Pride and Prejudice, Part 1: Crash Course Literature 411 - YouTube (2)
But the idea that happiness should be privileged over security is pretty radical.
/ Elizabeth is deciding that her personal individual
happiness should outweigh the economic problems of her family.
She is taking a huge risk when she rejects him.
/ As Mr. Collins tells her, she's poor so
she probably won't get another proposal.
He might not have made her happy, but he would have made her and any unmarried sisters financially
And then, Elizabeth takes the same risk or a greater one when she rejects Mr. Darcy's
insulting first proposal.
She can't make herself marry a man she doesn't like.

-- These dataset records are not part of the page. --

(* ===== verification/Vfs.v ===== *)
(** * The virtual file system: [kernel/fs/vfs.cpp]

    Mount slots with a count of their users, path resolution, and the
    operations that dispatch to the file system mounted at a path.  File-system
    and file objects live in stores and are named by identities; a use of an
    identity without an object is a use of freed memory. *)

From S2P Require Import Prelude Zstl LibString.

(** ** [vfs.h] *)

Inductive NodeType : Set := NT_Unknown | NT_File | NT_Directory | NT_CharDevice.
Record Stat : Set := MkStat { st_type : NodeType; st_size : Z; st_attrs : Z }.
Record DirEntry : Set := MkDirent { de_name : list Z; de_type : NodeType; de_size : Z; de_attrs : Z }.
(** [DirEntry::set] copies at most 31 bytes of the name. *)
Definition dirent_set (n : list Z) (t : NodeType) (s a : Z) : DirEntry := MkDirent (take 31 n) t s a.

(** ** [class FileSystem] and [class File]

    [F]: file systems, [X]: files, [W]: the rest of the kernel's state, [Dev]:
    block devices.  [fs_open] is given the identity of the file system; a file
    that keeps a pointer to its file system names it with [file_fs]. *)
Class FileSystem (F X W Dev : Type) := {
  fs_mount : option Dev → M (F * W) unit;
  fs_unmount : M (F * W) unit;
  fs_delete : F → M W unit;                         (** the destructor *)
  fs_open : Z → list Z → M (F * W) (option X);
  fs_stat : list Z → M (F * W) Stat;
  fs_readdir : list Z → (list DirEntry → DirEntry → Z) → M (F * W) (list DirEntry);
  fs_mkdir : list Z → M (F * W) unit;
  fs_create : list Z → M (F * W) unit;
  fs_unlink : list Z → M (F * W) unit;
  fs_rmdir : list Z → M (F * W) unit;
  file_fs : X → option Z;
  file_read : X → list Z → Z → Z → M (option F * W) (Z * list Z);
  file_write : X → list Z → Z → Z → M (option F * W) Z;
  file_stat : X → Stat;
  file_delete : X → M W unit }.

(** What an implementation promises: the file systems it serves are found
    through the identity it was opened with. *)
Class FileSystemLaws (F X W Dev : Type) `{FileSystem F X W Dev} : Prop := {
  open_file_fs this p s x s' : fs_open this p s = Ret (Some x) s' → file_fs x = Some this ∨ file_fs x = None }.

(** ** State *)

Record FsEntry (F W : Type) : Type := MkFsEntry { fe_name : list Z; fe_create : M W (option F) }.
Arguments MkFsEntry {F W} fe_name fe_create.
Arguments fe_name {F W} f.
Arguments fe_create {F W} f.
Definition MAX_FS_TYPES : nat := 8.

Record MountSlot (Dev : Type) : Type := MkSlot {
  mount_point : list Z; device : option Dev; device_name : option (list Z); slot_fs : option Z;
  slot_fs_type : option (list Z); users : Z; transitioning : bool }.
Arguments MkSlot {Dev} mount_point device device_name slot_fs slot_fs_type users transitioning.
Arguments mount_point {Dev} m.
Arguments device {Dev} m.
Arguments device_name {Dev} m.
Arguments slot_fs {Dev} m.
Arguments slot_fs_type {Dev} m.
Arguments users {Dev} m.
Arguments transitioning {Dev} m.

(** A file with the slot whose users it counts. *)
Record FileObj (X : Type) : Type := MkFile { impl : X; mount_users_ : option nat }.
Arguments MkFile {X} impl mount_users_.
Arguments impl {X} f.
Arguments mount_users_ {X} f.

Record vfs (F X W Dev V : Type) : Type := MkVfs {
  fs_registry_ : V;
  mounts_ : list (MountSlot Dev);
  fs_objs : gmap Z F;
  files : gmap Z (FileObj X);
  fresh_id : Z;
  world : W }.
Arguments MkVfs {F X W Dev V} fs_registry_ mounts_ fs_objs files fresh_id world.
Arguments fs_registry_ {F X W Dev V} v.
Arguments mounts_ {F X W Dev V} v.
Arguments fs_objs {F X W Dev V} v.
Arguments files {F X W Dev V} v.
Arguments fresh_id {F X W Dev V} v.
Arguments world {F X W Dev V} v.

Section vfs.
Context {F X W Dev V : Type} `{FS : FileSystem F X W Dev} `{IV : InplaceVector V (FsEntry F W)}.
Context (dev_name : Dev → list Z).
Notation S := (vfs F X W Dev V).
Implicit Types s : S.

Definition set_mounts (l : list (MountSlot Dev)) (s : S) : S := MkVfs (fs_registry_ s) l (fs_objs s) (files s) (fresh_id s) (world s).
Definition set_world (w : W) (s : S) : S := MkVfs (fs_registry_ s) (mounts_ s) (fs_objs s) (files s) (fresh_id s) w.
Definition set_objs (o : gmap Z F) (s : S) : S := MkVfs (fs_registry_ s) (mounts_ s) o (files s) (fresh_id s) (world s).
Definition set_files (f : gmap Z (FileObj X)) (s : S) : S := MkVfs (fs_registry_ s) (mounts_ s) (fs_objs s) f (fresh_id s) (world s).
Definition set_fresh (i : Z) (s : S) : S := MkVfs (fs_registry_ s) (mounts_ s) (fs_objs s) (files s) i (world s).

Definition set_users (n : Z) (m : MountSlot Dev) : MountSlot Dev :=
  MkSlot (mount_point m) (device m) (device_name m) (slot_fs m) (slot_fs_type m) n (transitioning m).
Definition set_transitioning (b : bool) (m : MountSlot Dev) : MountSlot Dev :=
  MkSlot (mount_point m) (device m) (device_name m) (slot_fs m) (slot_fs_type m) (users m) b.

(** [slot->...] *)
Definition get_slot (i : nat) : M S (MountSlot Dev) := l <- gets mounts_;; deref (l !! i).
Definition upd_slot (i : nat) (f : MountSlot Dev → MountSlot Dev) : M S unit :=
  slot <- get_slot i;; modify (λ s, set_mounts (<[i := f slot]> (mounts_ s)) s).

(** A virtual call on the file system [p]. *)
Definition call_fs {A} (p : Z) (op : M (F * W) A) : M S A :=
  f <- (o <- gets fs_objs;; deref (o !! p));;
  zoom (λ s, (f, world s)) (λ fw s, set_world fw.2 (set_objs (<[p := fw.1]> (fs_objs s)) s)) op.
(** A virtual call on a file: through the pointer to its file system, if it keeps one. *)
Definition call_file {A} (x : X) (op : M (option F * W) A) : M S A :=
  match file_fs x with
  | None => zoom (λ s, (None, world s)) (λ fw s, set_world fw.2 s) op
  | Some p =>
      f <- (o <- gets fs_objs;; deref (o !! p));;
      zoom (λ s, (Some f, world s)) (λ fw s, set_world fw.2 (match fw.1 with Some f' => set_objs (<[p := f']> (fs_objs s)) s | None => s end)) op
  end.
Definition in_world {A} (op : M W A) : M S A := zoom world (λ w s, set_world w s) op.

(** Run the cleanup of the owners in scope on both ways out. *)
Definition finally {A} (m : M S A) (cleanup : M S unit) : M S A :=
  r <- try_ m;; cleanup;; match r with inl a => ret a | inr e => fail e end.

(** ** Slots *)

Definition SLASH_DEV : list Z := bytes_of "/dev".
Definition SLASH_MNT : list Z := bytes_of "/mnt".
Definition ROOT : list Z := bytes_of "/".
Definition slot_init (mp : list Z) : MountSlot Dev := MkSlot mp None None None None 0 false.
Definition vfs_start (w : W) : S := MkVfs iv_new [slot_init SLASH_DEV; slot_init SLASH_MNT; slot_init ROOT] ∅ ∅ 1 w.

Fixpoint slot_index (l : list (MountSlot Dev)) (mp : list Z) : option nat :=
  match l with
  | [] => None
  | m :: l => if bool_decide (mount_point m = mp) then Some 0%nat else Datatypes.S <$> slot_index l mp
  end.
Definition find_slot (mp : option (list Z)) (s : S) : option nat :=
  match mp with None => None | Some mp => slot_index (mounts_ s) mp end.
Definition lookup_slot (mp : option (list Z)) (e : Error) : M S nat :=
  o <- gets (find_slot mp);; match o with Some i => ret i | None => fail e end.

(** [ReleaseMount] and [FinishTransition] *)
Definition release_mount (i : nat) : M S unit :=
  slot <- get_slot i;;
  assert_ (negb (users slot =? 0));;
  upd_slot i (set_users (u64 (users slot - 1))).
Definition finish_transition (i : nat) : M S unit := upd_slot i (set_transitioning false).

Definition acquire_mount (mp : option (list Z)) : M S nat :=
  i <- lookup_slot mp E_NotFound;;
  slot <- get_slot i;;
  ensure (bool_decide (is_Some (slot_fs slot))) E_NotFound;;
  upd_slot i (set_users (u64 (users slot + 1)));;
  ret i.

(** The mount point of a path and the path below it. *)
Definition split_mount (path : list Z) : list Z * list Z :=
  if bool_decide (path = SLASH_DEV) then (SLASH_DEV, [])
  else if str_starts_with path (bytes_of "/dev/") then (SLASH_DEV, str_skip_char (drop 5 path) 0x2F)
  else if bool_decide (path = SLASH_MNT) then (SLASH_MNT, [])
  else if str_starts_with path (bytes_of "/mnt/") then (SLASH_MNT, str_skip_char (drop 5 path) 0x2F)
  else if bool_decide (head path = Some 0x2F) then (ROOT, str_skip_char (drop 1 path) 0x2F)
  else (ROOT, str_skip_char path 0x2F).
Definition resolve_path (path : option (list Z)) : M S (nat * list Z) :=
  match path with
  | None => fail E_Invalid
  | Some path =>
      let '(mp, relpath) := split_mount path in
      i <- acquire_mount (Some mp);;
      ret (i, relpath)
  end.

(** ** Objects *)

Definition new_id : M S Z := i <- gets fresh_id;; modify (set_fresh (i + 1));; ret i.
(** [sys::unique_ptr<FileSystem>(f)] and the deletion of its object *)
Definition own_fs (f : F) : M S Z := p <- new_id;; modify (λ s, set_objs (<[p := f]> (fs_objs s)) s);; ret p.
Definition delete_fs (p : Z) : M S unit :=
  f <- (o <- gets fs_objs;; deref (o !! p));;
  in_world (fs_delete f);;
  modify (λ s, set_objs (base.delete p (fs_objs s)) s).

(** ** Mounting *)

Definition find_factory (l : list (FsEntry F W)) (fs_type : list Z) : option (M W (option F)) :=
  fe_create <$> list_find (λ e, fe_name e = fs_type) l ≫= λ x, Some x.2.
(** The section that reserves the slot. *)
Definition mount_reserve (mp : option (list Z)) (fs_type : list Z) : M S (nat * M W (option F)) :=
  i <- lookup_slot mp E_NotFound;;
  slot <- get_slot i;;
  ensure (negb (transitioning slot)) E_Busy;;
  ensure (bool_decide (slot_fs slot = None)) E_Exists;;
  r <- gets fs_registry_;;
  match find_factory (iv_elems r) fs_type with
  | None => fail E_NotFound
  | Some factory => upd_slot i (set_transitioning true);; ret (i, factory)
  end.
(** The creation and mounting of the file system, which may sleep. *)
Definition mount_new (factory : M W (option F)) (dev : option Dev) : M S Z :=
  f <- in_world factory;;
  match f with
  | None => fail E_NoMem
  | Some f =>
      owner <- own_fs f;;
      r <- try_ (call_fs owner (fs_mount dev));;
      match r with
      | inl _ => ret owner
      | inr e => delete_fs owner;; fail e
      end
  end.
(** The section that publishes it. *)
Definition mount_publish (i : nat) (dev : option Dev) (fs_type : list Z) (owner : Z) : M S unit :=
  upd_slot i (λ m, MkSlot (mount_point m) dev (dev_name <$> dev) (Some owner) (Some fs_type) (users m) (transitioning m)).
Definition mount (mp : option (list Z)) (dev : option Dev) (fs_type : option (list Z)) : M S unit :=
  match mp, fs_type with
  | Some mp, Some fs_type =>
      r <- mount_reserve (Some mp) fs_type;;
      let '(i, factory) := r in
      finally (owner <- mount_new factory dev;; mount_publish i dev fs_type owner) (finish_transition i)
  | _, _ => fail E_Invalid
  end.

(** The section that detaches the file system from its slot. *)
Definition umount_detach (mp : option (list Z)) : M S (nat * Z) :=
  i <- lookup_slot mp E_NotFound;;
  slot <- get_slot i;;
  ensure (negb (transitioning slot)) E_Busy;;
  match slot_fs slot with
  | None => fail E_NotFound
  | Some owner =>
      ensure (users slot =? 0) E_Busy;;
      upd_slot i (λ m, MkSlot (mount_point m) None None None None (users m) true);;
      ret (i, owner)
  end.
Definition umount_destroy (owner : Z) : M S unit := call_fs owner fs_unmount;; delete_fs owner.
Definition umount (mp : option (list Z)) : M S unit :=
  match mp with
  | None => fail E_Invalid
  | Some mp =>
      r <- umount_detach (Some mp);;
      let '(i, owner) := r in
      umount_destroy owner;;
      finish_transition i
  end.

(** [vfs::init] *)
Definition init : M S (option Error) :=
  r <- try_ (mount (Some SLASH_DEV) None (Some (bytes_of "devfs")));;
  ret (match r with inl _ => None | inr e => Some e end).

Definition register_fs (name : option (list Z)) (factory : option (M W (option F))) : M S unit :=
  match name, factory with
  | Some name, Some factory =>
      r <- gets fs_registry_;;
      match iv_try_push_back (MkFsEntry name factory) r with
      | Some r => modify (λ s, MkVfs r (mounts_ s) (fs_objs s) (files s) (fresh_id s) (world s))
      | None => fail E_Full
      end
  | _, _ => fail E_Invalid
  end.

(** ** Files *)

(** The file system mounted in a slot. *)
Definition slot_object (i : nat) : M S Z := slot <- get_slot i;; deref (slot_fs slot).

(** The call of [FileSystem::open] by a holder of the slot. *)
Definition open_in (i : nat) (relpath : list Z) : M S X :=
  ensure (negb (bool_decide (relpath = []))) E_Invalid;;
  p <- slot_object i;;
  x <- call_fs p (fs_open p relpath);;
  match x with Some x => ret x | None => fail E_Io end.
(** The new file takes over the reference to the slot. *)
Definition adopt (i : nat) (x : X) : M S Z :=
  id <- new_id;;
  let file := MkFile x None in
  assert_ (bool_decide (mount_users_ file = None));;
  modify (λ s, set_files (<[id := MkFile x (Some i)]> (files s)) s);;
  ret id.
Definition open (path : option (list Z)) : M S Z :=
  r <- resolve_path path;;
  let '(i, relpath) := r in
  x <- try_ (open_in i relpath);;
  match x with
  | inr e => release_mount i;; fail e
  | inl x => adopt i x
  end.

Definition get_file (id : Z) : M S (FileObj X) := f <- gets files;; deref (f !! id).
(** [delete file]: the destructor gives back the reference. *)
Definition close (file : option Z) : M S unit :=
  match file with
  | None => ret tt
  | Some id =>
      f <- get_file id;;
      match mount_users_ f with Some i => release_mount i | None => ret tt end;;
      in_world (file_delete (impl f));;
      modify (λ s, set_files (base.delete id (files s)) s)
  end.

Definition read (file : option Z) (buf : option (list Z)) (size offset : Z) : M S (Z * list Z) :=
  match file, buf with
  | Some id, Some buf => f <- get_file id;; call_file (impl f) (file_read (impl f) buf size offset)
  | _, _ => fail E_Invalid
  end.
Definition write (file : option Z) (buf : option (list Z)) (size offset : Z) : M S Z :=
  match file, buf with
  | Some id, Some buf => f <- get_file id;; call_file (impl f) (file_write (impl f) buf size offset)
  | _, _ => fail E_Invalid
  end.

(** ** Operations on paths *)

(** A call on the file system of a path, holding its slot. *)
Definition with_path {A} (path : option (list Z)) (op : list Z → M (F * W) A) : M S A :=
  r <- resolve_path path;;
  let '(i, relpath) := r in
  finally (p <- slot_object i;; call_fs p (op relpath)) (release_mount i).
Definition stat (path : option (list Z)) (st : bool) : M S Stat := ensure st E_Invalid;; with_path path fs_stat.
Definition readdir (path : option (list Z)) (visit : list DirEntry → DirEntry → Z) : M S (list DirEntry) :=
  with_path path (λ p, fs_readdir p visit).
Definition mkdir (path : option (list Z)) : M S unit := with_path path fs_mkdir.
Definition create (path : option (list Z)) : M S unit := with_path path fs_create.
Definition unlink (path : option (list Z)) : M S unit := with_path path fs_unlink.
Definition rmdir (path : option (list Z)) : M S unit := with_path path fs_rmdir.

Definition is_mounted (mp : option (list Z)) : M S bool :=
  o <- gets (find_slot mp);;
  match o with None => ret false | Some i => slot <- get_slot i;; ret (bool_decide (is_Some (slot_fs slot))) end.
Definition mounted_device (mp : option (list Z)) : M S (option (list Z)) :=
  o <- gets (find_slot mp);;
  match o with
  | None => ret None
  | Some i => slot <- get_slot i;; ret (if bool_decide (slot_fs slot = None) then None else device_name slot)
  end.

(** ** [rootfs.cpp]: the first disk with a FAT file system becomes the root *)
Fixpoint rootfs_loop (devs : list (Dev * bool)) : M S Z :=
  match devs with
  | [] => ret (-1)
  | (dev, is_disk) :: devs =>
      if negb is_disk then rootfs_loop devs
      else
        r <- try_ (mount (Some ROOT) (Some dev) (Some (bytes_of "fat")));;
        match r with inl _ => ret 0 | inr _ => rootfs_loop devs end
  end.
Definition rootfs_init (devs : list (Dev * bool)) : M S Z := rootfs_loop devs.
End vfs.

This was the same dilemma Austen herself faced and her rejection of a suitor made things
hard for herself and for her family.
But she did it anyway.
Now, thanks to the fairy tale ending, Elizabeth doesn't experience, like, catastrophic consequences
as a result of her privileging happiness.
/ But as 19th century English readers would
have been very well aware, she could have.
And so, the novel helped them, and also helps us, explore when we should put our own needs
first, and when the happiness and security of others is more important.
/ Is doing what is best for you always the right
thing to do?
Or are there moments when you must sacrifice your happiness for the good of your family
or your social order?
We'll continue our discussion next time when we'll also examine whether the politics
of the book are radical or conservative.
And we'll answer a vexing question: Why does Lydia buy such an ugly bonnet?
Thanks for watching.
Hope it was tolerable.
I'll see you next time.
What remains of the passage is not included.